* [Exercise instructions]
Working line by line, output the entries below exactly as they appear.

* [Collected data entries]
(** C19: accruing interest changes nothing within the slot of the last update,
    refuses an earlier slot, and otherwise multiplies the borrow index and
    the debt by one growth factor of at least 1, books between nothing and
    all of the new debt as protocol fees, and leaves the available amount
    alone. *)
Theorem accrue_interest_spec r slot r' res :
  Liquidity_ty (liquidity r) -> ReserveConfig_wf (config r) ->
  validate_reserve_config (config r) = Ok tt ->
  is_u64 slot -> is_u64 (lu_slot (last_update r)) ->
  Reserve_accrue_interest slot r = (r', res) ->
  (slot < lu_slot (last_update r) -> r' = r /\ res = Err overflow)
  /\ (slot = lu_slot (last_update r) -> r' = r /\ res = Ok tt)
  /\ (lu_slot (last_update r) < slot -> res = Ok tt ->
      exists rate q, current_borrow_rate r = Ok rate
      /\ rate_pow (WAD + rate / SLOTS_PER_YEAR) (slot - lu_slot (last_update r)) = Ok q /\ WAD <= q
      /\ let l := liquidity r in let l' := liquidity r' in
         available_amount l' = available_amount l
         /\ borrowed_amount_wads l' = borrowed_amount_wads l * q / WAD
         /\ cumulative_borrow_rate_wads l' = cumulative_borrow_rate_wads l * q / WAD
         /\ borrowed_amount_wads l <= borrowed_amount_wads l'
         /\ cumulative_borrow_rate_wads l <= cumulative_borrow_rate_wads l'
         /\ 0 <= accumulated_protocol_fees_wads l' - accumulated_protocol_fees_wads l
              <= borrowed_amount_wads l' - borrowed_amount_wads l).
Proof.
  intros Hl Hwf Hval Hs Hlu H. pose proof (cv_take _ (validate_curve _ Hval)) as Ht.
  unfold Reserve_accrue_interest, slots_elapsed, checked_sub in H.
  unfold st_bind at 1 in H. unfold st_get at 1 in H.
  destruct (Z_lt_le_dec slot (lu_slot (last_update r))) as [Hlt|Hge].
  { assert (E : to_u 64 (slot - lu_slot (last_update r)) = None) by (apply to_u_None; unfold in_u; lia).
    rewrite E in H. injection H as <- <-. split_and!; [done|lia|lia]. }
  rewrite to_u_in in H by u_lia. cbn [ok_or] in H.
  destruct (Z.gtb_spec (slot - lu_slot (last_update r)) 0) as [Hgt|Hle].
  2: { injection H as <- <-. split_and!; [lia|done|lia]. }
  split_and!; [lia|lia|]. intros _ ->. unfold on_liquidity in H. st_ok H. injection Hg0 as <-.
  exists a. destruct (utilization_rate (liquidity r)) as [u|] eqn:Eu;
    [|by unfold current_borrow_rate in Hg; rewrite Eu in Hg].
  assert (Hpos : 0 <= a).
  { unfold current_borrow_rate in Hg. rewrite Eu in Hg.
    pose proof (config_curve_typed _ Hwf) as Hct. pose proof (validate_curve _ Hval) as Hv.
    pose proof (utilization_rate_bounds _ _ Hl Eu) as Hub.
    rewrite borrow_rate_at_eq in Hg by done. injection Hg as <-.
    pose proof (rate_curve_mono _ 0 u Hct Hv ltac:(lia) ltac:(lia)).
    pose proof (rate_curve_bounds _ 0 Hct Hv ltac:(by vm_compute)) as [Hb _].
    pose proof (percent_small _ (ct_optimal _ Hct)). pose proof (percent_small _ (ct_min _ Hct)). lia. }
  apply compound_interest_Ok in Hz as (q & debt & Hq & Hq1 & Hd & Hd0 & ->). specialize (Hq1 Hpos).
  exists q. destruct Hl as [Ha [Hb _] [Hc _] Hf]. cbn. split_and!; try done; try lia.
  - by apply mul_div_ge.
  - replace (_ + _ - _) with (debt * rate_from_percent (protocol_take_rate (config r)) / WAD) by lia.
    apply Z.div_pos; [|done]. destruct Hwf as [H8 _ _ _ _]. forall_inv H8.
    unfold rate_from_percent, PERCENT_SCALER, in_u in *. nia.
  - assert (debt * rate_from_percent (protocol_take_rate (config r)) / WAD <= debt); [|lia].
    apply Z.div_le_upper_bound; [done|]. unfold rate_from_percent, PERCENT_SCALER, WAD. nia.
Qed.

* [Solution for this exercise]
(** C19: accruing interest changes nothing within the slot of the last update,
    refuses an earlier slot, and otherwise multiplies the borrow index and
    the debt by one growth factor of at least 1, books between nothing and
    all of the new debt as protocol fees, and leaves the available amount
    alone. *)
Theorem accrue_interest_spec r slot r' res :
  Liquidity_ty (liquidity r) -> ReserveConfig_wf (config r) ->
  validate_reserve_config (config r) = Ok tt ->
  is_u64 slot -> is_u64 (lu_slot (last_update r)) ->
  Reserve_accrue_interest slot r = (r', res) ->
  (slot < lu_slot (last_update r) -> r' = r /\ res = Err overflow)
  /\ (slot = lu_slot (last_update r) -> r' = r /\ res = Ok tt)
  /\ (lu_slot (last_update r) < slot -> res = Ok tt ->
      exists rate q, current_borrow_rate r = Ok rate
      /\ rate_pow (WAD + rate / SLOTS_PER_YEAR) (slot - lu_slot (last_update r)) = Ok q /\ WAD <= q
      /\ let l := liquidity r in let l' := liquidity r' in
         available_amount l' = available_amount l
         /\ borrowed_amount_wads l' = borrowed_amount_wads l * q / WAD
         /\ cumulative_borrow_rate_wads l' = cumulative_borrow_rate_wads l * q / WAD
         /\ borrowed_amount_wads l <= borrowed_amount_wads l'
         /\ cumulative_borrow_rate_wads l <= cumulative_borrow_rate_wads l'
         /\ 0 <= accumulated_protocol_fees_wads l' - accumulated_protocol_fees_wads l
              <= borrowed_amount_wads l' - borrowed_amount_wads l).
Proof.
  intros Hl Hwf Hval Hs Hlu H. pose proof (cv_take _ (validate_curve _ Hval)) as Ht.
  unfold Reserve_accrue_interest, slots_elapsed, checked_sub in H.
  unfold st_bind at 1 in H. unfold st_get at 1 in H.
  destruct (Z_lt_le_dec slot (lu_slot (last_update r))) as [Hlt|Hge].
  { assert (E : to_u 64 (slot - lu_slot (last_update r)) = None) by (apply to_u_None; unfold in_u; lia).
    rewrite E in H. injection H as <- <-. split_and!; [done|lia|lia]. }
  rewrite to_u_in in H by u_lia. cbn [ok_or] in H.
  destruct (Z.gtb_spec (slot - lu_slot (last_update r)) 0) as [Hgt|Hle].
  2: { injection H as <- <-. split_and!; [lia|done|lia]. }
  split_and!; [lia|lia|]. intros _ ->. unfold on_liquidity in H. st_ok H. injection Hg0 as <-.
  exists a. destruct (utilization_rate (liquidity r)) as [u|] eqn:Eu;
    [|by unfold current_borrow_rate in Hg; rewrite Eu in Hg].
  assert (Hpos : 0 <= a).
  { unfold current_borrow_rate in Hg. rewrite Eu in Hg.
    pose proof (config_curve_typed _ Hwf) as Hct. pose proof (validate_curve _ Hval) as Hv.
    pose proof (utilization_rate_bounds _ _ Hl Eu) as Hub.
    rewrite borrow_rate_at_eq in Hg by done. injection Hg as <-.
    pose proof (rate_curve_mono _ 0 u Hct Hv ltac:(lia) ltac:(lia)).
    pose proof (rate_curve_bounds _ 0 Hct Hv ltac:(by vm_compute)) as [Hb _].
    pose proof (percent_small _ (ct_optimal _ Hct)). pose proof (percent_small _ (ct_min _ Hct)). lia. }
  apply compound_interest_Ok in Hz as (q & debt & Hq & Hq1 & Hd & Hd0 & ->). specialize (Hq1 Hpos).
  exists q. destruct Hl as [Ha [Hb _] [Hc _] Hf]. cbn. split_and!; try done; try lia.
  - by apply mul_div_ge.
  - replace (_ + _ - _) with (debt * rate_from_percent (protocol_take_rate (config r)) / WAD) by lia.
    apply Z.div_pos; [|done]. destruct Hwf as [H8 _ _ _ _]. forall_inv H8.
    unfold rate_from_percent, PERCENT_SCALER, in_u in *. nia.
  - assert (debt * rate_from_percent (protocol_take_rate (config r)) / WAD <= debt); [|lia].
    apply Z.div_le_upper_bound; [done|]. unfold rate_from_percent, PERCENT_SCALER, WAD. nia.
Qed.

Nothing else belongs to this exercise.